Lim sent a letter to the Carpenter Firm with a $15,000 check enclosed and represented that aside from the Mercury policy, there were no other policies in existence for the loss. He inadvertently failed to attach McKenzie’s declaration. Lim also included a standard release of claims form for signature and requested that the firm provide any changes to the release by Oct. 29, 2012. The Carpenter Firm did not respond. In January 2013, Lim wrote the firm and requested the signed release of claims form. The Carpenter Firm responded and claimed there had been no settlement because the demand was for the full policy limits, which included the property damage limits of $10,000. In a subsequent letter sent six months later, the Carpenter Firm also highlighted Lim’s failure to timely deliver McKenzie’s declaration.
The Carpenter Firm later filed a wrongful death lawsuit against McKenzie and obtained a $3 million judgment in favor of the plaintiffs. Notably, the judgment was not entered in favor of the decedent’s estate.

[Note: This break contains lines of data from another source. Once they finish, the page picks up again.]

(** * Model evaluation panel: metrics bundle, pending evaluations, drill-down

    A shallow embedding of [plugins/panels/model_evaluation.py].  Python
    dictionaries whose iteration order is observable are insertion-ordered
    association lists, accumulators keyed by label are [gmap]s, numpy label
    arrays are lists of strings, and Python floats are idealised as exact
    rationals ([Q]): every property below is about which items are counted
    and which branch is taken, never about rounding. *)

From Stdlib Require Import QArith.
From stdpp Require Import gmap strings list sorting.

Close Scope Q_scope.

(** ** Python prelude *)

Module Py.

(** Exceptions the panel code can raise. *)
Inductive exn := TypeError | ValueError | KeyError | AttributeError.

Inductive result (A : Type) :=
| Ok (a : A)
| Raise (e : exn).
Arguments Ok {A} a.
Arguments Raise {A} e.

Definition rbind {A B} (r : result A) (k : A → result B) : result B :=
  match r with
  | Ok a => k a
  | Raise e => Raise e
  end.

(** An insertion-ordered dictionary. *)
Definition dict (K V : Type) := list (K * V).

Section Dict.
Context {K V : Type} `{EqDecision K}.

Fixpoint dict_get (d : dict K V) (k : K) : option V :=
  match d with
  | [] => None
  | (k', v) :: d' => if decide (k' = k) then Some v else dict_get d' k
  end.

(** [d[k] = v]: overwrite in place, or append a new key at the end. *)
Fixpoint dict_set (d : dict K V) (k : K) (v : V) : dict K V :=
  match d with
  | [] => [(k, v)]
  | (k', v') :: d' =>
      if decide (k' = k) then (k', v) :: d' else (k', v') :: dict_set d' k v
  end.

(** [d.pop(k)] for a key known to be present; a no-op otherwise. *)
Fixpoint dict_pop (d : dict K V) (k : K) : dict K V :=
  match d with
  | [] => []
  | (k', v') :: d' =>
      if decide (k' = k) then d' else (k', v') :: dict_pop d' k
  end.

Definition dict_keys (d : dict K V) : list K := d.*1.
Definition dict_values (d : dict K V) : list V := d.*2.
Definition dict_mem (d : dict K V) (k : K) : bool :=
  bool_decide (is_Some (dict_get d k)).
End Dict.

(** [collections.Counter(xs)]: keys in order of first occurrence. *)
Definition Counter (xs : list string) : dict string nat :=
  foldl (λ d x, dict_set d x (S (default 0 (dict_get d x)))) [] xs.

(** [sorted(xs, key=key)]: the sort is stable, so on a total preorder of
    keys its result is determined; a stable insertion sort realises it. *)
Section Sorted.
Context {A : Type} (le : A → A → bool).

Fixpoint insert_sorted (x : A) (l : list A) : list A :=
  match l with
  | [] => [x]
  | y :: l' => if le x y then x :: y :: l' else y :: insert_sorted x l'
  end.

Definition sorted (l : list A) : list A := foldr insert_sorted [] l.

(** [sorted(xs, key=key, reverse=True)] keeps equal keys in their
    original order: reverse, sort, reverse. *)
Definition sorted_reverse (l : list A) : list A :=
  reverse (sorted (reverse l)).
End Sorted.

(** [f"{v}"] for a value that is a string or [None]. *)
Definition fmt (v : option string) : string :=
  match v with
  | Some s => s
  | None => "None"
  end.

Definition upper_ascii (c : Ascii.ascii) : Ascii.ascii :=
  let n := Ascii.nat_of_ascii c in
  if (97 <=? n)%nat && (n <=? 122)%nat then Ascii.ascii_of_nat (n - 32) else c.

Fixpoint upper (s : string) : string :=
  match s with
  | EmptyString => EmptyString
  | String c s' => String (upper_ascii c) (upper s')
  end.

End Py.
Import Py.

(** ** numpy on one-dimensional arrays *)

Module Np.

(** Broadcasting of two one-dimensional operands: equal lengths pair up,
    a length-one operand is repeated, anything else is a [ValueError]. *)
Definition broadcast {A B C} (f : A → B → C) (a : list A) (b : list B)
  : result (list C) :=
  if decide (length a = length b) then Ok (zip_with f a b)
  else match a, b with
       | [x], _ => Ok (map (f x) b)
       | _, [y] => Ok (map (λ x, f x y) a)
       | _, _ => Raise ValueError
       end.

(** [arr == scalar] and [arr != scalar]. *)
Definition eq_scalar (a : list string) (s : string) : list bool :=
  map (λ x, bool_decide (x = s)) a.
Definition ne_scalar (a : list string) (s : string) : list bool :=
  map (λ x, negb (bool_decide (x = s))) a.

(** [arr1 == arr2] and [mask1 & mask2]. *)
Definition eq_array (a b : list string) : result (list bool) :=
  broadcast (λ x y, bool_decide (x = y)) a b.
Definition and_ (a b : list bool) : result (list bool) :=
  broadcast andb a b.

Definition count_nonzero (m : list bool) : nat :=
  length (filter (λ b, b = true) m).

End Np.

(** ** Data model *)

Record EvaluationConfig := {
  type_ : string;
  method : option string;
  gt_field : string;
  pred_field : string;
}.

Record EvaluationInfo := {
  config : EvaluationConfig;
  (** the dictionary [info.serialize()] returns, as JSON text *)
  serialize : string;
}.

(** One row of [results.report()]. *)
Record ClassReport := {
  r_precision : option Q;
  r_recall : option Q;
  r_f1_score : option Q;
  r_support : option Q;
}.

(** The results object of one evaluation run.  [report], [metrics], [mAP]
    and [mAR] are computed by the evaluation backend and are taken as given;
    [mAP]/[mAR] raise for the types that do not define them. *)
Record Results := {
  classes : list string;
  ytrue : list string;
  ypred : list string;
  confs : option (list (option Q));
  ious : option (list (option Q));
  missing : string;
  report : gmap string ClassReport;
  metrics : dict string (option Q);
  mAP : result Q;
  mAR : result Q;
}.

(** Data-model invariant: one truth and one prediction per scored item. *)
Definition aligned (r : Results) : Prop := length (ytrue r) = length (ypred r).

Definition EVALUATION_TYPES_WITH_CONFIDENCE : list string :=
  ["detection"; "classification"].
Definition EVALUATION_TYPES_WITH_IOU : list string := ["detection"].
Definition SUPPORTED_EVALUATION_TYPES : list string :=
  ["classification"; "detection"; "segmentation"].
Definition CACHE_TTL : nat := 30 * 24 * 60 * 60.

(** The inner dictionary of [per_class_metrics[c]]: a key is present exactly
    when its field is [Some]. *)
Record PerClass := {
  confidence : option Q;
  iou : option Q;
  precision : option Q;
  recall : option Q;
  f1_score : option Q;
  support : option Q;
}.

#[global] Instance result_ret : MRet result := @Ok.
#[global] Instance result_bind : MBind result := λ A B k r, rbind r k.
#[global] Instance result_fmap : FMap result :=
  λ A B f r, rbind r (λ a, Ok (f a)).

(** ** MetricsAggregator *)

Definition Qnat (n : nat) : Q := inject_Z (Z.of_nat n).

(** The accumulation loop shared by [compute_avg_confs] and
    [compute_avg_ious]: [counts] and [sums] are [defaultdict]s keyed by the
    predicted label, a missing value adds [0.0] but is still counted. *)
Definition tally (ypred : list string) (vals : list (option Q))
  : gmap string nat * gmap string Q :=
  foldl (λ acc item,
           let '(counts, sums) := acc in
           let '(yp, conf) := item in
           (<[yp := S (default 0%nat (counts !! yp))]> counts,
            <[yp := Qplus (default 0%Q (sums !! yp)) (default 0%Q conf)]> sums))
        (∅, ∅) (zip ypred vals).

Definition averages (cls : list string) (t : gmap string nat * gmap string Q)
  : dict string Q :=
  foldl (λ avg c,
           let n := default 0%nat (t.1 !! c) in
           dict_set avg c
             (if (0 <? n)%nat then Qdiv (default 0%Q (t.2 !! c)) (Qnat n)
              else 0%Q))
        [] cls.

(** [zip(results.ypred, None)] is a [TypeError]. *)
Definition compute_avg_confs (results : Results) : result (dict string Q) :=
  match confs results with
  | Some cs => Ok (averages (classes results) (tally (ypred results) cs))
  | None => Raise TypeError
  end.

Definition compute_avg_ious (results : Results) : result (dict string Q) :=
  match ious results with
  | Some cs => Ok (averages (classes results) (tally (ypred results) cs))
  | None => Raise TypeError
  end.

(** Truthiness of a value that is [None] or a dictionary. *)
Definition truthy {K V} (d : option (dict K V)) : bool :=
  match d with
  | Some (_ :: _) => true
  | _ => false
  end.

(** [d[c]] under the guard [if d:]. *)
Definition guarded_item (d : option (dict string Q)) (c : string)
  : result (option Q) :=
  if truthy d then
    match dict_get (default [] d) c with
    | Some v => Ok (Some v)
    | None => Raise KeyError
    end
  else Ok None.

Fixpoint per_class_loop (avg_confs ious : option (dict string Q))
    (rep : gmap string ClassReport) (cs : list string)
    (per_class_metrics : dict string PerClass)
  : result (dict string PerClass) :=
  match cs with
  | [] => Ok per_class_metrics
  | c :: cs' =>
      let c_report := rep !! c in
      conf ← guarded_item avg_confs c;
      io ← guarded_item ious c;
      per_class_loop avg_confs ious rep cs'
        (dict_set per_class_metrics c
           {| confidence := conf;
              iou := io;
              precision := c_report ≫= r_precision;
              recall := c_report ≫= r_recall;
              f1_score := c_report ≫= r_f1_score;
              support := c_report ≫= r_support |})
  end.

Definition get_per_class_metrics (info : EvaluationInfo) (results : Results)
  : result (dict string PerClass) :=
  let evaluation_type := type_ (config info) in
  avg_confs ←
    (if bool_decide (evaluation_type ∈ EVALUATION_TYPES_WITH_CONFIDENCE)
     then Some <$> compute_avg_confs results else Ok None);
  ious ←
    (if bool_decide (evaluation_type ∈ EVALUATION_TYPES_WITH_IOU)
     then Some <$> compute_avg_ious results else Ok None);
  per_class_loop avg_confs ious (report results) (classes results) [].

(** [count] is bumped for every class, [total] only for the classes that
    carry a ["confidence"] key. *)
Definition get_avg_confidence (per_class_metrics : dict string PerClass)
  : option Q :=
  let '(count, total) :=
    foldl (λ acc m,
             let '(count, total) := acc in
             (S count,
              match confidence m with
              | Some c => Qplus total c
              | None => total
              end))
          (0%nat, 0%Q) (dict_values per_class_metrics) in
  if (0 <? count)%nat then Some (Qdiv total (Qnat count)) else None.

Definition counts3 : Type := option nat * option nat * option nat.

Definition get_tp_fp_fn (info : EvaluationInfo) (results : Results)
  : result counts3 :=
  if bool_decide (type_ (config info) = "classification")
     && bool_decide (method (config info) = Some "binary")
  then
    match classes results with
    | [neg_label; pos_label] =>
        tp ← Np.and_ (Np.eq_scalar (ytrue results) pos_label)
                     (Np.eq_scalar (ypred results) pos_label);
        fp ← Np.and_ (Np.ne_scalar (ytrue results) pos_label)
                     (Np.eq_scalar (ypred results) pos_label);
        fn ← Np.and_ (Np.eq_scalar (ytrue results) pos_label)
                     (Np.ne_scalar (ypred results) pos_label);
        Ok (Some (Np.count_nonzero tp), Some (Np.count_nonzero fp),
            Some (Np.count_nonzero fn))
    | _ => Raise ValueError
    end
  else if bool_decide (type_ (config info) = "detection") then
    tp ← Np.eq_array (ytrue results) (ypred results);
    Ok (Some (Np.count_nonzero tp),
        Some (Np.count_nonzero (Np.eq_scalar (ytrue results) (missing results))),
        Some (Np.count_nonzero (Np.eq_scalar (ypred results) (missing results))))
  else Ok (None, None, None).

Definition get_map (results : Results) : option Q :=
  match mAP results with
  | Ok v => Some v
  | Raise _ => None
  end.

Definition get_mar (results : Results) : option Q :=
  match mAR results with
  | Ok v => Some v
  | Raise _ => None
  end.

(** *** Confusion matrices *)

(** Number of scored items with ground truth [t] and prediction [p]. *)
Definition cell (results : Results) (t p : string) : nat :=
  length (filter (λ tp, tp.1 = t ∧ tp.2 = p)
                 (zip (ytrue results) (ypred results))).

(** Modelled from the spec: [results._confusion_matrix(classes=...,
    include_other=False, include_missing=True, tabulate_ids=False)], which
    belongs to the evaluation backend and is not part of the panel module.
    The matrix is computed over (truth x prediction) for the given class
    ordering ([results.classes] when none is given), with the missing
    sentinel as an explicit last row and column when the ordering does not
    already hold it, and without an "other" bucket: an item whose truth or
    prediction is outside the labels is in no cell.  Rows are ground truth,
    columns are predictions.  Returns the matrix and its labels. *)
Definition _confusion_matrix (results : Results) (cls : option (list string))
  : list (list nat) * list string :=
  let labels0 := default (classes results) cls in
  let labels :=
    if bool_decide (missing results ∈ labels0) then labels0
    else labels0 ++ [missing results] in
  (map (λ t, map (λ p, cell results t p) labels) labels, labels).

Mercury paid the plaintiffs the $15,000 bodily injury policy limits. McKenzie assigned its rights against Mercury to the plaintiffs who subsequently filed a bad faith action against Mercury. The trial court granted summary judgment in favor of Mercury and held that the offer had been made on behalf of the decedent’s estate — not on behalf of the plaintiffs. Therefore, the offer was to settle any survival claims for medical bills on behalf of the estate and not a wrongful death claim on behalf of the plaintiffs.

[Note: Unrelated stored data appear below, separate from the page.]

(* ===== verification/DrcBitmap.v ===== *)
(** The 64-bit instance maps of the resource catalogue
    ([drc_bitmap64_*], src/pkg/src/cluster/dtc_drc_util.h). *)

From S2P Require Import Prelude.

(** [drc_bitmap64_set]: [*bitmap |= (uint64)1 << num]. *)
Definition drc_bitmap64_set (bitmap num : Z) : Z :=
  Z.lor bitmap (u64 (Z.shiftl 1 num)).

(** [drc_bitmap64_clear]: [*bitmap &= ~((uint64)1 << num)]. *)
Definition drc_bitmap64_clear (bitmap num : Z) : Z :=
  Z.land bitmap (u64 (Z.lnot (Z.shiftl 1 num))).

(** [drc_bitmap64_exist]. *)
Definition drc_bitmap64_exist (bitmap num : Z) : bool :=
  negb (Z.land bitmap (u64 (Z.shiftl 1 num)) =? 0).

(** A value of type [uint64]. *)
Definition is_u64 (x : Z) : Prop := 0 <= x < 2 ^ 64.

(** [i] is in the map [b]: the specification of membership. *)
Definition bm_mem (b i : Z) : Prop := 0 <= i < 64 /\ Z.testbit b i = true.

Lemma testbit_u64 x i : 0 <= i -> Z.testbit (u64 x) i = Z.testbit x i && (i <? 64).
Proof.
  intros Hi. unfold u64. destruct (Z.ltb_spec i 64).
  - by rewrite Z.mod_pow2_bits_low, andb_true_r by lia.
  - by rewrite Z.mod_pow2_bits_high, andb_false_r by lia.
Qed.

Lemma testbit_shl1 n i : 0 <= n -> 0 <= i -> Z.testbit (Z.shiftl 1 n) i = (i =? n).
Proof.
  intros Hn Hi. rewrite Z.shiftl_spec by lia. destruct (Z.eqb_spec i n) as [->|].
  - by rewrite Z.sub_diag.
  - destruct (Z.ltb_spec i n); [rewrite Z.testbit_neg_r by lia; done|].
    rewrite Z.bits_above_log2; [done | lia | cbn; lia].
Qed.

Lemma testbit_bm_set b n i :
  0 <= n < 64 -> 0 <= i -> Z.testbit (drc_bitmap64_set b n) i = Z.testbit b i || (i =? n).
Proof.
  intros Hn Hi. unfold drc_bitmap64_set. rewrite Z.lor_spec, testbit_u64, testbit_shl1 by lia.
  destruct (Z.eqb_spec i n); [|done]. by rewrite (proj2 (Z.ltb_lt i 64)) by lia.
Qed.

Lemma testbit_bm_clear b n i :
  0 <= n -> 0 <= i < 64 ->
  Z.testbit (drc_bitmap64_clear b n) i = Z.testbit b i && negb (i =? n).
Proof.
  intros Hn Hi. unfold drc_bitmap64_clear.
  rewrite Z.land_spec, testbit_u64, Z.lnot_spec, testbit_shl1 by lia.
  by rewrite (proj2 (Z.ltb_lt i 64)), andb_true_r by lia.
Qed.

Lemma bm_exist_testbit b n : 0 <= n < 64 -> drc_bitmap64_exist b n = Z.testbit b n.
Proof.
  intros Hn. unfold drc_bitmap64_exist.
  destruct (Z.testbit b n) eqn:Hb.
  - apply negb_true_iff, Z.eqb_neq. intros H0.
    assert (Z.testbit (Z.land b (u64 (Z.shiftl 1 n))) n = true) as H1.
    { rewrite Z.land_spec, testbit_u64, testbit_shl1, Hb, Z.eqb_refl by lia.
      by rewrite (proj2 (Z.ltb_lt n 64)) by lia. }
    rewrite H0, Z.bits_0 in H1. done.
  - apply negb_false_iff, Z.eqb_eq. apply Z.bits_inj'. intros i Hi.
    rewrite Z.land_spec, testbit_u64, testbit_shl1, Z.bits_0 by lia.
    destruct (Z.eqb_spec i n) as [->|]; [by rewrite Hb | by rewrite andb_false_r].
Qed.

Lemma bm_exist_spec b n : 0 <= n < 64 -> drc_bitmap64_exist b n = true <-> bm_mem b n.
Proof. intros Hn. rewrite bm_exist_testbit by done. unfold bm_mem. tauto. Qed.

Lemma bm_set_mem b n i : 0 <= n < 64 -> bm_mem (drc_bitmap64_set b n) i <-> i = n \/ bm_mem b i.
Proof.
  intros Hn. unfold bm_mem. split.
  - intros [Hi Hb]. rewrite testbit_bm_set in Hb by lia.
    apply orb_true_iff in Hb as [?|?%Z.eqb_eq]; auto.
  - intros [->|[Hi Hb]]; split; try lia; rewrite testbit_bm_set by lia.
    + by rewrite Z.eqb_refl, orb_true_r.
    + by rewrite Hb.
Qed.

Lemma bm_clear_mem b n i : 0 <= n -> bm_mem (drc_bitmap64_clear b n) i <-> i <> n /\ bm_mem b i.
Proof.
  intros Hn. unfold bm_mem. split.
  - intros [Hi Hb]. rewrite testbit_bm_clear in Hb by lia.
    apply andb_true_iff in Hb as [? ?%negb_true_iff%Z.eqb_neq]. auto.
  - intros (Hne & Hi & Hb). split; [lia|]. rewrite testbit_bm_clear, Hb by lia.
    by rewrite (proj2 (Z.eqb_neq i n)).
Qed.

Lemma is_u64_testbit b i : is_u64 b -> 64 <= i -> Z.testbit b i = false.
Proof.
  intros Hb Hi. destruct (Z.eq_dec b 0) as [->|]; [apply Z.bits_0|].
  apply Z.bits_above_log2; [unfold is_u64 in *; lia|].
  apply Z.lt_le_trans with 64; [|lia]. apply Z.log2_lt_pow2; unfold is_u64 in *; lia.
Qed.

Lemma is_u64_bits b : (forall i, 64 <= i -> Z.testbit b i = false) -> 0 <= b -> is_u64 b.
Proof.
  intros Hb H0. split; [done|]. destruct (Z.eq_dec b 0) as [->|]; [lia|].
  apply Z.log2_lt_pow2; [lia|]. destruct (Z.ltb_spec (Z.log2 b) 64); [done|].
  pose proof (Z.bit_log2 b ltac:(lia)) as Hl. by rewrite Hb in Hl.
Qed.

(** A map is empty exactly when no instance is in it. *)
Lemma bm_zero b : is_u64 b -> b = 0 <-> forall i, ~ bm_mem b i.
Proof.
  intros Hb. split.
  - intros -> i [_ Hi]. by rewrite Z.bits_0 in Hi.
  - intros Hn. apply Z.bits_inj'. intros i Hi. rewrite Z.bits_0.
    destruct (Z.ltb_spec i 64); [|by apply is_u64_testbit].
    destruct (Z.testbit b i) eqn:E; [|done]. exfalso. apply (Hn i). by split; [lia|].
Qed.

Lemma bm_nonzero b : is_u64 b -> b <> 0 -> exists i, bm_mem b i.
Proof.
  intros Hb Hn. exists (Z.log2 b). split.
  - split; [apply Z.log2_nonneg|]. apply Z.log2_lt_pow2; unfold is_u64 in *; lia.
  - apply Z.bit_log2. unfold is_u64 in *. lia.
Qed.

Lemma is_u64_0 : is_u64 0.
Proof. unfold is_u64. lia. Qed.

Lemma is_u64_set b n : 0 <= n < 64 -> is_u64 b -> is_u64 (drc_bitmap64_set b n).
Proof.
  intros Hn Hb. apply is_u64_bits.
  - intros i Hi. rewrite testbit_bm_set, is_u64_testbit by (done || lia).
    by rewrite (proj2 (Z.eqb_neq i n)) by lia.
  - unfold drc_bitmap64_set. apply Z.lor_nonneg. split; [unfold is_u64 in *; lia|].
    apply Z.mod_pos_bound. lia.
Qed.

Lemma is_u64_clear b n : is_u64 b -> is_u64 (drc_bitmap64_clear b n).
Proof.
  intros Hb. apply is_u64_bits.
  - intros i Hi. unfold drc_bitmap64_clear. by rewrite Z.land_spec, is_u64_testbit.
  - unfold drc_bitmap64_clear. apply Z.land_nonneg. left. unfold is_u64 in *. lia.
Qed.

#[export] Hint Resolve is_u64_0 is_u64_set is_u64_clear : drc.

(** An instance, and an instance or [OG_INVALID_ID8]. *)
Definition is_inst (x : Z) : Prop := 0 <= x < OG_MAX_INSTANCES.
Definition opt_inst (x : Z) : Prop := x = OG_INVALID_ID8 \/ is_inst x.

Lemma is_inst_opt x : is_inst x -> opt_inst x.
Proof. by right. Qed.
Lemma opt_inst_invalid : opt_inst OG_INVALID_ID8.
Proof. by left. Qed.
Lemma opt_inst_is x : opt_inst x -> x <> OG_INVALID_ID8 -> is_inst x.
Proof. by intros [|]. Qed.
Lemma is_inst_ne x : is_inst x -> x <> OG_INVALID_ID8.
Proof. unfold is_inst, OG_MAX_INSTANCES, OG_INVALID_ID8. lia. Qed.
#[export] Hint Resolve is_inst_opt opt_inst_invalid : drc.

The California Court of Appeal first explained that a bad faith failure to settle claim requires proof that the third party made a reasonable offer to settle the claims against the insured for an amount within the policy limits. The appellate court held that the letter could not reasonably be interpreted as an offer to settle plaintiffs’ wrongful death claims. Wrongful death claims belong to the heirs, and the offer in the letter was only to settle the survival claim on behalf of the decedent’s estate. Furthermore, the appellate court held that even if the offer had been made, Mercury did not act in bad faith because, at most, Lim’s failure to deliver McKenzie’s declaration was negligent. Mercury had taken all the necessary actions that it could, and the Carpenter Firm’s inaction for approximately nine months was clearly evidence that it was preparing for litigation with an eye toward a future bad faith action. According to the appellate court, “if anyone acted in bad faith, it was Plaintiffs and the Carpenter Firm.”